Check Payer Preferences for 99051 and 99058

Question: We are working for a multi-specialty medical group with our own radiology department. If a patient is seen by a provider in our walk-in department during regularly scheduled evening, weekend or holiday office hours and is sent for a radiology study during that visit that will be read by one of our radiologists stat. Can both the walk-in provider and the radiologist report CPT® code 99051, and additionally can the radiologist also report 99058 because it was ordered as stat?

Ohio Subscriber


Answer:
Coverage of codes 99051 (Service[s] provided in the office during regularly scheduled evening, weekend, or holiday office hours, in addition to basic service) and 99058 (Service[s] provided on an emergency basis in the office, which disrupts other scheduled office services, in addition to basic service) is payer-specific. You will need to check with your payer for any guidelines. For instance, there may be rules about which codes are covered or that the codes may be used only in addition to E/M codes. Before coding 99058, review the intent of the code. You report code 99058 for only services to those patients whose condition, in the clinical judgment of the physician, warrants the physician’s interrupting his or her care of another patient to deal with the emergency. You do not report this code when your physician’s usual practice has time slots available in the schedule and the services provided to patients are fitting into that schedule.


Note that codes 99050 (
Services provided in the office at times other than regularly scheduled office hours, or days when the office is normally closed [e.g., holidays, Saturday or Sunday], in addition to basic service)-99051 are not limited to a specific type of services (e.g., preventive medicine, maintenance of chronic health issues, urgent care). You typically report these codes with only one code per encounter, there may be occasions in which you report more than one of the special services codes due to the dual nature of these codes, i.e., used in reporting unusual times and sites in providing services. An example of a situation when reporting more than one special services code would be appropriate is when the patient must be seen on an emergency basis in an office that has regularly scheduled evening, weekend, or holiday office hours. In this example, both codes 99051 and code 99058, service(s) provided on an emergency basis in the office, which disrupts other scheduled office services, in addition to basic service, would be reported, in addition to the code or codes for the services performed.
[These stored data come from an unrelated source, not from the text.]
(** X4: a date that [_resolve_date] returns is a date of the calendar in
    the year of [today], the year before or the year after, and lies no
    more than 275 days before and no more than 95 days after [today]. *)
Theorem resolve_date_window (today : date) (raw : string) (d : date) :
  valid_date today = true ->
  _resolve_date today raw = Ok d ->
  valid_date d = true
  /\ year today - 1 <= year d <= year today + 1
  /\ -275 <= days_between d today <= 95.
Proof.
  intros Ht. unfold _resolve_date.
  destruct (Strptime.strptime raw "%a %b %d") as [parsed|];
    cbn [mbind result_bind]; [|discriminate].
  unfold replace_year, date_new.
  set (m := month (dt_date parsed)). set (dd := day (dt_date parsed)).
  destruct (valid_ymd (year today) m dd) eqn:Hc;
    cbn [mbind result_bind month day]; [|discriminate].
  unfold days_between, toordinal. cbn [year month day].
  pose proof (ord_in_year _ _ _ Hc) as Hcand.
  pose proof (ord_in_year _ _ _ Ht) as Htoday.
  rewrite days_before_year_succ in Hcand, Htoday.
  pose proof (ord_year_shift (year today - 1) m dd) as Hprev.
  replace (year today - 1 + 1) with (year today) in Hprev by lia.
  pose proof (ord_year_shift (year today) m dd) as Hnext.
  set (delta := ymd_to_ord (year today) m dd
                - ymd_to_ord (year today) (month today) (day today)) in *.
  assert (Hdelta : -365 <= delta <= 365)
    by (subst delta; destruct (is_leap (year today)); lia).
  destruct (Z.ltb_spec 90 delta) as [Hahead|Hahead].
  - destruct (valid_ymd (year today - 1) m dd) eqn:Hv; [|discriminate].
    intros H; inversion H; subst d; clear H.
    unfold valid_date. cbn [year month day].
    split; [exact Hv|]. split; [lia|]. subst delta. lia.
  - destruct (Z.ltb_spec delta (-270)) as [Hbehind|Hbehind].
    + destruct (valid_ymd (year today + 1) m dd) eqn:Hv; [|discriminate].
      intros H; inversion H; subst d; clear H.
      unfold valid_date. cbn [year month day].
      split; [exact Hv|]. split; [lia|]. subst delta. lia.
    + intros H; inversion H; subst d; clear H.
      unfold valid_date. cbn [year month day].
      split; [exact Hc|]. split; [lia|]. subst delta. lia.
Qed.

Lemma resolve_date_window_witness :
  -275 <= days_between (mkdate 2023 6 1) (mkdate 2024 3 2) <= 95
  /\ _resolve_date (mkdate 2024 3 2) "Sat Jun 1" = Ok (mkdate 2023 6 1).
Proof.
  split; [|vm_compute; reflexivity].
  apply (resolve_date_window (mkdate 2024 3 2) "Sat Jun 1" (mkdate 2023 6 1)).
  - reflexivity.
  - vm_compute. reflexivity.
Defined.

(** ** The events of a scan *)

(** A property of the carried state that every iteration keeps, and a
    relation between each row and its event, hold along the whole scan. *)
Lemma scan_rows_invariant (today : date) (_CET : date -> time -> Z)
    (Inv : scan_state -> Prop) (R : Element -> Event -> Prop) :
  (forall st row st',
      Inv st -> scan_row today _CET st row = Ok st' ->
      Inv st' /\ exists ev, events st' = (events st ++ [ev])%list /\ R row ev) ->
  forall rows st st',
    Inv st -> scan_rows today _CET st rows = Ok st' ->
    Inv st' /\ exists new, events st' = (events st ++ new)%list
                           /\ Forall2 R rows new.
Proof.
  intros Hstep rows. induction rows as [|row rows IH]; intros st st' Hst.
  - cbn. intros H; inversion H; subst. split; [exact Hst|].
    exists []. rewrite app_nil_r. split; [reflexivity | constructor].
  - cbn [scan_rows].
    destruct (scan_row today _CET st row) as [st1|e] eqn:Hrow;
      cbn [mbind result_bind]; [|discriminate].
    intros Hrest.
    destruct (Hstep st row st1 Hst Hrow) as (Hst1 & ev & Hev & HR).
    destruct (IH st1 st' Hst1 Hrest) as (Hst' & new & Hnew & HF).
    split; [exact Hst'|]. exists (ev :: new). split.
    + rewrite Hnew, Hev, <- app_assoc. reflexivity.
    + constructor; assumption.
Qed.

Lemma impact_label_range (td : Element) (v : string) :
  _impact_label td = Some v ->
  In v ["High"; "Medium"; "Low"; "Non-Economic"].
Proof.
  unfold _impact_label. rewrite impact_of_spans_find.
  destruct (find _ _) as [cls|]; [|discriminate].
  intros H. apply impact_map_known in H.
  destruct H as [H|[H|[H|H]]]; inversion H; subst; cbn; tauto.
Qed.

(** X5: the parser emits one event per identified row, in document
    order, and the text fields of each event are the trimmed-or-null
    texts of the cells of its own row: nothing but date and time is
    carried from row to row.  The impact of an event is null or one of
    High, Medium, Low, Non-Economic. *)
Theorem events_follow_rows
    (fromstring : string -> result Element) (today : date)
    (_CET : date -> time -> Z) (raw_html : string) (doc : Element)
    (evs : list Event) :
  fromstring raw_html = Ok doc ->
  parse_economic_calendar fromstring today _CET raw_html = Ok evs ->
  Forall2
    (fun row ev =>
       ev_currency ev = first_text row "calendar__currency"
       /\ ev_event ev = first_text row "calendar__event-title"
       /\ ev_actual ev = first_text row "calendar__actual"
       /\ ev_forecast ev = first_text row "calendar__forecast"
       /\ ev_previous ev = first_text row "calendar__previous"
       /\ ev_impact ev =
            match Lxml.find_class row "calendar__impact" with
            | imp_td0 :: _ => _impact_label imp_td0
            | [] => None
            end
       /\ (forall v, ev_impact ev = Some v ->
                     In v ["High"; "Medium"; "Low"; "Non-Economic"]))
    (Lxml.xpath_tr_data_event_id doc) evs.
Proof.
  intros Hdoc. unfold parse_economic_calendar. rewrite Hdoc.
  cbn [mbind result_bind].
  destruct (scan_rows today _CET _ _) as [st|e] eqn:Hscan;
    cbn [mbind result_bind]; [|discriminate].
  intros H; inversion H; subst evs; clear H.
  destruct (scan_rows_invariant today _CET (fun _ => True)
              (fun row ev =>
                 ev_currency ev = first_text row "calendar__currency"
                 /\ ev_event ev = first_text row "calendar__event-title"
                 /\ ev_actual ev = first_text row "calendar__actual"
                 /\ ev_forecast ev = first_text row "calendar__forecast"
                 /\ ev_previous ev = first_text row "calendar__previous"
                 /\ ev_impact ev =
                      match Lxml.find_class row "calendar__impact" with
                      | imp_td0 :: _ => _impact_label imp_td0
                      | [] => None
                      end
                 /\ (forall v, ev_impact ev = Some v ->
                               In v ["High"; "Medium"; "Low"; "Non-Economic"])))
    with (rows := Lxml.xpath_tr_data_event_id doc)
         (st := mkstate [] None None) (st' := st)
    as (_ & new & Hnew & HF); [|exact I|exact Hscan|].
  - intros st0 row st1 _ Hrow. split; [exact I|].
    rewrite scan_row_unfold in Hrow.
    destruct (match first_text row "calendar__date" with
              | Some raw => _ | None => _ end) as [carried|];
      cbn [mbind result_bind] in Hrow; [|discriminate].
    destruct (build_datetime _ _ _) as [built|];
      cbn [mbind result_bind] in Hrow; [|discriminate].
    inversion Hrow; subst st1; clear Hrow. cbn [events].
    eexists. split; [reflexivity|]. cbn.
    repeat (split; [reflexivity|]).
    destruct (Lxml.find_class row "calendar__impact") as [|td ?];
      [discriminate|]. apply impact_label_range.
  - cbn in Hnew. rewrite Hnew. exact HF.
Qed.

Lemma events_follow_rows_witness :
  exists evs,
    parse_economic_calendar (fun _ => Ok table_with_fields)
      (mkdate 2026 2 24) (fun _ _ => 3600) "" = Ok evs
    /\ length (Lxml.xpath_tr_data_event_id table_with_fields) = length evs.
Proof.
  assert (H : { evs | parse_economic_calendar (fun _ => Ok table_with_fields)
                        (mkdate 2026 2 24) (fun _ _ => 3600) "" = Ok evs })
    by (eexists; vm_compute; reflexivity).
  destruct H as [evs H]. exists evs. split; [exact H|].
  exact (Forall2_length _ _ _
           (events_follow_rows (fun _ => Ok table_with_fields)
              (mkdate 2026 2 24) (fun _ _ => 3600) "" table_with_fields evs
              eq_refl H)).
Defined.
(** C3 (amended).  Take a session installed by a load and not reloaded
    since.  If the load reported index 0 then, after any sequence of
    answered guess submissions in which every verdict that moves the active
    session on reports the index after the current one and moves on from a
    clue text that is neither null nor empty, the length of [previousClues]
    equals [currentClueIndex].  After N consecutive guesses whose verdicts
    all move on, each from a clue text that is neither null nor empty,
    [previousClues] has exactly N entries, and the k-th is the clue text
    that was current just before the k-th guess. *)
Theorem history_tracks_clues :
  forall (options : option HomePage.FetchOptions)
         (srv : nat -> Response HomePage.TodayGameResponse)
         (prev : HomePage.State) (g : HomePage.TodayGameResponse)
         (verdicts : list GuessResponse),
    fst (HomePage.fetchLoop (HomePage.requireDifferentOf options)
           (HomePage.excludeSlugOf options) srv
           (HomePage.maxAttemptsOf (HomePage.requireDifferentOf options)) 0)
    = HomePage.Found g ->
    let s0 := fst (HomePage.fetchGame options srv prev) in
    let s := HomePage.submitAll s0 verdicts in
    (HomePage.current_clue_index g = 0 ->
     inStep s0 verdicts = true ->
     Z.of_nat (List.length (HomePage.previousClues s))
     = HomePage.currentClueIndex s)
    /\ (advancingFromClues s0 verdicts = true ->
        List.length (HomePage.previousClues s) = List.length verdicts
        /\ forall k,
            (k < List.length verdicts)%nat ->
            nth_error (HomePage.previousClues s) k
            = HomePage.currentClueText
                (HomePage.submitAll s0 (firstn k verdicts))).
Proof.
  intros options srv prev g verdicts Hfound s0 s.
  destruct (fetchGame_found options srv prev g Hfound)
    as (Hg & Hi & _ & Hp & Hf).
  fold s0 in Hg, Hi, Hp, Hf.
  split.
  - intros Hzero Hstep. subst s.
    apply history_length_invariant; [|exact Hstep].
    now rewrite Hp, Hi, Hzero.
  - intros Hadv.
    assert (Hgame : HomePage.game s0 <> None) by now rewrite Hg.
    destruct (history_of_advancing_guesses verdicts s0 Hgame Hf Hadv)
      as (Hlen & _ & Hnew).
    rewrite Hp in Hlen, Hnew. cbn [List.length Nat.add] in Hlen, Hnew.
    split; [exact Hlen | exact Hnew].
Qed.
(** C4. On a feed without entries (no [entries] attribute, or an empty
    list) the run returns normally, makes no POST, neither reads nor writes
    a file, and ends with a printed line; with the settings in place the
    run is the fetch followed by the diagnostic. *)
Theorem no_entries_exits_quietly (fs : gmap pystr pystr) :
  entries feed = None \/ entries feed = Some [] ->
  outcome (run fs) = Ok tt /\
  files_after (run fs) = fs /\
  posts (events (run fs)) = [] /\
  List.filter touches_file (events (run fs)) = [] /\
  (exists evs line, events (run fs) = evs ++ [Print line]) /\
  (missing environ = [] ->
   events (run fs) =
   [FeedFetch (FEED_URL environ);
    Print (str "No entries found in feed. Exiting without sending notification.")]).
Proof.
  intros He. rewrite main_run.
  destruct (missing environ) as [|name names] eqn:Hm.
  - assert (Hrun : match entries feed with
                   | Some (latest :: _) => False
                   | _ => True
                   end) by (destruct He as [-> | ->]; exact I).
    destruct (entries feed) as [[|latest rest]|]; try contradiction;
      (repeat split; try reflexivity;
       eexists [FeedFetch (FEED_URL environ)], _; reflexivity).
  - repeat split; try reflexivity; try discriminate.
    eexists [], _. reflexivity.
Qed.

Lemma required_names_distinct :
  List.NoDup (map fst (required environ)).
Proof.
  unfold required. cbn [map fst].
  repeat (constructor; [vm_compute; intuition discriminate|]). constructor.
Qed.


(** An unset variable is a missing setting. *)
Lemma unset_setting_is_blank (name : string) :
  environ !! name = None -> environ_get environ name [] = [].
Proof. unfold environ_get. now intros ->. Qed.

(** The request [send_pushover_notification] posts is the one lines 25-40
    build. *)
Lemma send_post_data (to text : pystr) (url : option pystr)
    (fs : gmap pystr pystr) (u : pystr) (data : gmap string Value) (timeout : Z) :
  In (HttpPost u data timeout) (events (send to text url fs)) ->
  request_data to text url = Ok data /\ u = pushover_endpoint /\ timeout = 15.
Proof.
  rewrite send_run.
  destruct (request_data to text url) as [data'|e]; [|intros []].
  cbn zeta. destruct (requests_post pushover_endpoint data' 15);
    cbn [events In]; intros [[= <- <- <-]|[]]; auto.
Qed.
According to CPT® guideline: “Codes 99050-99060 (Service[s] provided on an emergency basis, out of the office, which disrupts other scheduled office services, in addition to basic service) are reported in addition to an associated basic service. Do not append modifier 51 (Multiple procedures) to 99050-99060. Typically only a single adjunct code from among 99050-99060 would be reported per patient encounter. However, there may be circumstances in which reporting multiple adjunct codes per patient encounter may be appropriate.”